Quinn serves as a neutral character, pulled between the medical advancement interest that hits home for him as a survivor of a damaged body and the commercial interests that he needs to accommodate in order to keep going. But Come Into Me’s most novel and interesting conflict literally arrives at his doorstep in the form of Becky, who insists on getting involved in the InBeing trial not for financial gain or for saving lives but for the thrill of being part of a brand new form of connectivity, an experience that takes the “seeing through someone else’s eyes” component of social media to its logical next step.

Thompson’s writing has suffered in the past from being overly beholden to the influence of David Cronenberg so this aspect of the story comes as a relief, providing blunt social economic commentary that Cronenberg usually obscures or avoids altogether in even his best work as well as an opportunity for Kowalski to better balance the visual and social grotesquery of the work.

There are still some cumbersome moments, like the technorganic paintings in Quinn’s office and the videodrome organ screens that not only track a patient’s vitals in the operating theater but also the dollars investors are kicking in, that hit you over the head with the Cronenberg influences but for the most part Thompson and Nadler stay out of the way and let Kowalski work in his own aesthetic, with Guardia’s mercifully bright and clear colors heightening the emotions and the action while even Ryan Ferrier’s lettering offers a fresh approach, with its loose, unsettlingly serpentine scrawl.

That confidence in Kowalski and Guardia is at the center of what is Come Into Me’s most effective moment of body horror, after Becky gets around InBeing’s rule that subjects must volunteer in pairs by offering to pay Quinn $50,000 for a 60 minute test ride of the technology. Quinn relents but insists that he be Becky’s partner, resulting in the two of them witnessing each other’s bodily joys and torments in a vivid and abstract sequence, the details revealed in glitchy bursts and batches rather than in exposition.

Quinn’s entire company is essentially the result of his frustrations with his pleural empyema and the surgeries to remove liquid from his lungs it required. Quinn tells Becky “When our bodies turn against us, we learn who we really are,” nearly provoking her to confess something similar about her own body but she stops short and switches gears, demanding Quinn exploit his technology and “sell memberships to The Social Flesh” to stabilize his company’s profits. We’re not privy to his response to this suggestion, instead the comic pans out to show their internal conversation from behind the silent view of some hospital glass. But we do see how the two remain in sync even after the 60 minute experience, wordlessly mirroring each other’s actions from afar.

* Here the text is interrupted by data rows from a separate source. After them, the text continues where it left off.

(** How an RPC that does nothing can still end. *)
Definition mount_errors : list string :=
  ["check staging mount: %v"; "unstage unmount failed: %v"; "unstage cleanup failed: %v"].
Definition untouched (s : node_host) (out : res unit * nodeServer) (s' : node_host) : Prop :=
  s' = s /\ (fst out = Ok tt \/ exists f, fst out = Err (StatusErr Internal f) /\ f ∈ mount_errors).
Lemma finish_untouched ns s : ns_mounter ns = true -> cleared s ->
  safe node_monitor s (finish staging None ns) (untouched s).
Proof.
  intros Hn Hs. unfold finish. apply safe_method_bind, cleanup_none; [done|].
  apply safe_method_bind. cbn [safe returning]. unfold cleanup_mount. apply safe_method_bind, safe_doing.
  host_step; [done|]. intros r Hr. cbn [assumed node_monitor node_assumed] in Hr. rewrite Hn in Hr.
  cbn [step node_monitor node_step].
  destruct r as [[e|]|]; [destruct (not_exist e)| |by specialize (Hr eq_refl)]; (split; [done|]); [by left| |by left].
  right. eexists. split; [done|]. unfold mount_errors. set_solver.
Qed.
Lemma unstage_untouched volumeId ns s :
  volumeId <> "" -> staging <> "" -> cleared s ->
  safe node_monitor s (NodeUnstageVolume volumeId staging ns) (untouched s).
Proof.
  intros Hv Hst Hs. unfold NodeUnstageVolume.
  rewrite (proj2 (String.eqb_neq _ _) Hv), (proj2 (String.eqb_neq _ _) Hst).
  apply safe_method_bind. cbn [safe init update]. set (ns1 := {| ns_exec := true |}).
  apply safe_method_bind, cleanup_none; [done|]. fold (finish staging None). apply safe_method_bind.
  assert (forall f, f ∈ mount_errors -> untouched s (Err (StatusErr Internal f), ns1) s) as Hf
    by (intros f Hf; split; [done|right; by exists f]).
  apply safe_check_mount; [done|done|]. intros [notMnt merr] _. cbn [snd step node_monitor node_step].
  destruct merr as [e|].
  - destruct (not_exist e); [|apply Hf; unfold mount_errors; set_solver].
    apply safe_method_bind. cbn [safe returning]. by apply finish_untouched.
  - apply safe_method_bind. destruct notMnt; [cbn [safe returning]; by apply finish_untouched|].
    unfold mounter_must. apply safe_method_bind.
    refine (safe_mounter node_monitor s ns1 (Unmount staging) _ eq_refl I _).
    intros r _. cbn [step node_monitor node_step id].
    destruct r as [e|]; [apply Hf; unfold mount_errors; set_solver|].
    cbn [safe returning]. by apply finish_untouched.
Qed.
End life.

From there, Come Into Me ends its first issue with more questions than answers, setting up a number of paths this conflict and technology could go down as well new moral and ethical conundrums. But at the center of all of those remains a very old question, perhaps the oldest question: what is consciousness? Except it has a fresh twist in the question of whether we need to know the answer to what consciousness is in order to evolve it and whether the evolution of consciousness is something that we should strive for for personal, social or economic gain. Come Into Me can’t possibly definitively answer these questions but in asking them it stands out as a bolder and more fulfilling sci-fi work than so many of its contemporaries, who favor examinations of human interests over what it means to be human and what it will mean to be human in a future where even our thoughts are commercialized.